EXTRACTED ENTRIES >>
=======

(** Escalation ends. Whatever the policy, the failures and the counts, each
    escalation goes to an adapter that the design allows from the current one,
    within the policy's budget and never under a policy that asks for review,
    and no chain of escalations is longer than the adapter's rank, three steps
    at most. *)
Theorem escalation_ends p a ds : chain p a ds ->
  (length ds <= escalation_rank a)%nat /\ (escalation_rank a <= 3)%nat /\ (ds <> [] -> ep_requires_review p = false) /\
  Forall (fun d => ed_to_adapter_type d ∈ _ALLOWED_ESCALATION_TRANSITIONS (ed_from_adapter_type d)) ds.
Proof.
  intros Hc. split; [|split; [destruct a; simpl; lia|]].
  - induction Hc as [a|a uuid failure run_ref by_ref n d ds He _ IH]; simpl; [lia|].
    apply escalate_allowed in He as (_ & Hin%allowed_rank & _). lia.
  - induction Hc as [a|a uuid failure run_ref by_ref n d ds He _ [_ IH]]; [by split|].
    apply escalate_allowed in He as (Hf & Hin & _ & Hrev). split; [done|]. constructor; [by rewrite Hf|done].
Qed.
End Escalation.

(** ** The recovery adapter *)

Lemma validate_decision_id env d d' : validate_decision env d = Ok d' -> d' = d.
Proof. unfold validate_decision. intros H. run_m H. destruct (rc_kind d); by run_m H. Qed.

(** Whatever the classifier and the model say, the adapter decides to abandon or
    to ask for review; a terminal verdict never reaches the model. *)
Lemma llm_backed_decides env sha256 {W} (classify : Failure -> string -> M W CheapClassifierVerdict) llm uuid failure ref run_ref n w d w' :
  llm_backed_decide env sha256 classify llm uuid failure ref run_ref n w = (Ok d, w') ->
  (rc_kind d = ABANDON \/ rc_kind d = REQUEST_REVIEW) /\ validate_decision env d = Ok d /\
  (forall v w1, classify failure ref w = (Ok v, w1) -> v = DEAD_HOST \/ v = PERMANENT_BLOCK -> rc_kind d = ABANDON /\ w' = w1).
Proof.
  intros H. unfold llm_backed_decide in H. do 3 (apply bind_ok in H as ([] & ? & [= _ <-] & H)). apply bind_ok in H as (v & w1 & Hv & H).
  assert (forall kind reason signature source, recovery_decision env uuid kind reason signature source = Ok d ->
    rc_kind d = kind /\ validate_decision env d = Ok d) as Hdec.
  { intros kind reason signature source Hd. unfold recovery_decision in Hd.
    by pose proof (validate_decision_id _ _ _ Hd) as ->. }
  destruct v; [| |apply bind_ok in H as (kind & w2 & Hk & H)..]; injection H as Hd <-; apply Hdec in Hd as [Hkind Hval];
    (split; [rewrite Hkind; first [by left|destruct kind; by auto]|]); (split; [done|]); intros v' w1'; rewrite Hv; intros [= <- <-] [?|?]; done.
Qed.

(** ** The controller *)

Inductive AgentEvent (X : Type) :=
  | EvExtract (url : string) (r : res (Extraction X))
  | EvDecide (failure : Failure) (r : res RecoveryDecision).
Arguments EvExtract {X} url r.
Arguments EvDecide {X} failure r.

(** The ports record their calls, and a decision that is returned has passed
    its contract. *)
Class AgentLaws (P X W : Type) `{AgentPorts P X W} (env : NetEnv) (trace : W -> list (AgentEvent X)) := {
  extract_traced : forall url params w, trace (extract url params w).2 = trace w ++ [EvExtract url (extract url params w).1];
  decide_traced : forall failure ref run n w,
    trace (decide_recovery failure ref run n w).2 = trace w ++ [EvDecide failure (decide_recovery failure ref run n w).1];
  decide_valid : forall failure ref run n w d, (decide_recovery failure ref run n w).1 = Ok d -> validate_decision env d = Ok d }.

Section Controller.
Context {P X W : Type} `{HP : AgentPorts P X W} (env : NetEnv) (cfg : ControllerConfig) (trace : W -> list (AgentEvent X)).
Context `{HL : !AgentLaws P X W env trace}.
Implicit Types (g : CostGate) (t : list (AgentEvent X)).

Definition extracted t : list string := omap (fun ev => match ev with EvExtract url _ => Some url | _ => None end) t.

(** How often an extraction was tried again after a decision on a failure with
    the signature [s]; [prev] is the signature of the last decision. *)
Fixpoint retries (s : string) (prev : option string) t : Z :=
  match t with
  | [] => 0
  | EvExtract _ _ :: t => (if decide (prev = Some s) then 1 else 0) + retries s None t
  | EvDecide _ (Ok d) :: t => retries s (Some (rc_failure_signature d)) t
  | EvDecide _ (Raise _) :: t => retries s None t
  end.

Lemma emits_gate {A} (m : M CostGate A) g (Q : list (AgentEvent X) -> res A -> CostGate -> Prop) :
  Q [] (m g).1 (m g).2 -> emits trace (on_gate m) g Q.
Proof. intros HQ e. exists []. rewrite app_nil_r. unfold on_gate. simpl. by destruct (m g). Qed.

Abbreviation key := (fun s => (rn_objective_ref cfg, s)).
Abbreviation threshold := (cg_repeated_failure_threshold (rn_gate cfg)).

(** An accepted check has counted its signature, below the threshold. *)
Lemma check_accepted run obj origin sig g g' s : check (rn_gate cfg) run obj origin sig g = (Ok tt, g') ->
  failures_of g' (obj, s) = (if decide (sig = Some s) then 1 else 0) + failures_of g (obj, s) /\
  (sig = Some s -> failures_of g' (obj, s) < threshold).
Proof.
  intros H. assert (failures_of g' (obj, s) = (if decide (sig = Some s) then 1 else 0) + failures_of g (obj, s)) as Hf.
  { pose proof (step_failures (rn_gate cfg) (GateCheck run obj origin sig) g (obj, s)) as Hs. cbn [gate_call] in Hs. rewrite H in Hs. simpl in Hs. rewrite Hs.
    unfold check, bind, lift in H. destruct (validate_inputs run obj origin) as [[]|e]; [|done]. simpl in H |- *.
    destruct (refuse_if_breaches_cap _ run obj origin g) as [[]|e]; [|done]. simpl in H |- *. destruct sig as [s'|]; [|by rewrite !decide_False].
    destruct (truthy_str (strip s')); [|done]. simpl. destruct (decide (s' = s)) as [->|Hne]; [by rewrite !decide_True|].
    by rewrite !decide_False by congruence. }
  split; [done|]. intros ->. rewrite decide_True in Hf by done. rewrite Hf. unfold check, bind, lift, gets, modify in H.
  destruct (validate_inputs run obj origin) as [[]|e]; [|done]. destruct (refuse_if_breaches_cap _ run obj origin g) as [[]|e]; [|done].
  destruct (truthy_str (strip s)); [|done]. simpl in H. destruct (_ <=? _) eqn:E; [done|]. apply Z.leb_gt in E. unfold failures_of in *. lia.
Qed.
Lemma check_counts run obj origin sig g s : failures_of g (obj, s) <= failures_of (check (rn_gate cfg) run obj origin sig g).2 (obj, s).
Proof.
  pose proof (step_failures (rn_gate cfg) (GateCheck run obj origin sig) g (obj, s)) as Hs. cbn [gate_call] in Hs. rewrite Hs. destruct (decide _); lia.
Qed.

(** What a run that tries [n] extractions at most adds to the trace, [t], and to
    the counters; [prev] is the signature it reports first. *)
Definition bounded (n : nat) (prev : option string) g t g' : Prop :=
  (length (extracted t) <= n)%nat /\
  forall s, let before := failures_of g (key s) in let after := failures_of g' (key s) in
    before <= after /\ retries s prev t <= after - before /\ (retries s prev t = 0 \/ before + retries s prev t < threshold).

(** How a run that returns has gone: the URLs it tried, each but the first
    given by the decision before. *)
Definition accounted (n : nat) (url : string) (before : list RecoveryDecision) t (o : UrlRunOutcome X) : Prop :=
  exists followed, Forall (fun d => rc_kind d = DIFFERENT_URL /\ validate_decision env d = Ok d) followed /\ (length followed <= n)%nat /\
    extracted t = url :: map (fun d => default "" (rc_alternative_url d)) followed /\ last (extracted t) = Some (uo_final_url o) /\
    uo_iterations o = rn_max_recovery_iterations cfg - Z.of_nat n + Z.of_nat (length followed) /\
    match uo_terminal_decision o with
    | None => uo_recovery_trace o = before ++ followed /\
        exists x, uo_result o = Some x /\ last t = Some (EvExtract (uo_final_url o) (Ok (Extracted x)))
    | Some d => uo_recovery_trace o = before ++ followed ++ [d] /\ uo_result o = None /\
        exists failure, last t = Some (EvDecide failure (Ok d))
    end.

Definition run_post (n : nat) (url : string) (before : list RecoveryDecision) g t (r : res (UrlRunOutcome X)) g' : Prop :=
  bounded (S n) (rc_failure_signature <$> last before) g t g' /\ forall o, r = Ok o -> accounted n url before t o.

Lemma bounded_nil n prev g g' : (forall s, failures_of g (key s) <= failures_of g' (key s)) -> bounded n prev g [] g'.
Proof. intros Hg. split; [simpl; lia|]. intros s. specialize (Hg s). cbn [retries]. cbv beta zeta in *. split_and!; [done|lia|by left]. Qed.
Lemma bounded_refused n prev g failure e : bounded n prev g [EvDecide failure (Raise e)] g.
Proof. split; [simpl; lia|]. intros s. cbn [retries]. cbv beta zeta. split_and!; [done|lia|by left]. Qed.
Lemma bounded_decided n prev g failure d t g' : bounded n (Some (rc_failure_signature d)) g t g' ->
  bounded n prev g (EvDecide failure (Ok d) :: t) g'.
Proof. intros [Hl Hs]. by split. Qed.

(** A try: the gate has accepted the check and the extraction was called. *)
Lemma bounded_try n run origin prev g g1 url r t g2 :
  check (rn_gate cfg) run (rn_objective_ref cfg) origin prev g = (Ok tt, g1) -> bounded n None g1 t g2 ->
  bounded (S n) prev g (EvExtract url r :: t) g2.
Proof.
  intros Hc [Hl Hs]. split; [simpl; lia|]. intros s. specialize (Hs s). destruct (check_accepted _ _ _ _ _ _ s Hc) as [Hf Hth].
  simpl. destruct (decide (prev = Some s)) as [->|Hne]; simpl in *; [specialize (Hth eq_refl)|]; lia.
Qed.

Lemma accounted_done n url before t o : extracted t = [url] -> uo_final_url o = url -> uo_iterations o = rn_max_recovery_iterations cfg - Z.of_nat n ->
  match uo_terminal_decision o with
  | None => uo_recovery_trace o = before /\ exists x, uo_result o = Some x /\ last t = Some (EvExtract url (Ok (Extracted x)))
  | Some d => uo_recovery_trace o = before ++ [d] /\ uo_result o = None /\ exists failure, last t = Some (EvDecide failure (Ok d))
  end -> accounted n url before t o.
Proof.
  intros Ht Hu Hi Hd. exists []. rewrite Ht, Hu. split; [done|]. split; [simpl; lia|]. split; [done|]. split; [done|]. split; [simpl; lia|].
  destruct (uo_terminal_decision o); [done|]. by rewrite app_nil_r.
Qed.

=======

Copy the entries word for word. Start at the first line and end with the line containing "intros H. unfold".

ANSWER SPACE >>
(** Escalation ends. Whatever the policy, the failures and the counts, each
    escalation goes to an adapter that the design allows from the current one,
    within the policy's budget and never under a policy that asks for review,
    and no chain of escalations is longer than the adapter's rank, three steps
    at most. *)
Theorem escalation_ends p a ds : chain p a ds ->
  (length ds <= escalation_rank a)%nat /\ (escalation_rank a <= 3)%nat /\ (ds <> [] -> ep_requires_review p = false) /\
  Forall (fun d => ed_to_adapter_type d ∈ _ALLOWED_ESCALATION_TRANSITIONS (ed_from_adapter_type d)) ds.
Proof.
  intros Hc. split; [|split; [destruct a; simpl; lia|]].
  - induction Hc as [a|a uuid failure run_ref by_ref n d ds He _ IH]; simpl; [lia|].
    apply escalate_allowed in He as (_ & Hin%allowed_rank & _). lia.
  - induction Hc as [a|a uuid failure run_ref by_ref n d ds He _ [_ IH]]; [by split|].
    apply escalate_allowed in He as (Hf & Hin & _ & Hrev). split; [done|]. constructor; [by rewrite Hf|done].
Qed.
End Escalation.

(** ** The recovery adapter *)

Lemma validate_decision_id env d d' : validate_decision env d = Ok d' -> d' = d.
Proof. unfold validate_decision. intros H. run_m H. destruct (rc_kind d); by run_m H. Qed.

(** Whatever the classifier and the model say, the adapter decides to abandon or
    to ask for review; a terminal verdict never reaches the model. *)
Lemma llm_backed_decides env sha256 {W} (classify : Failure -> string -> M W CheapClassifierVerdict) llm uuid failure ref run_ref n w d w' :
  llm_backed_decide env sha256 classify llm uuid failure ref run_ref n w = (Ok d, w') ->
  (rc_kind d = ABANDON \/ rc_kind d = REQUEST_REVIEW) /\ validate_decision env d = Ok d /\
  (forall v w1, classify failure ref w = (Ok v, w1) -> v = DEAD_HOST \/ v = PERMANENT_BLOCK -> rc_kind d = ABANDON /\ w' = w1).
Proof.
  intros H. unfold llm_backed_decide in H. do 3 (apply bind_ok in H as ([] & ? & [= _ <-] & H)). apply bind_ok in H as (v & w1 & Hv & H).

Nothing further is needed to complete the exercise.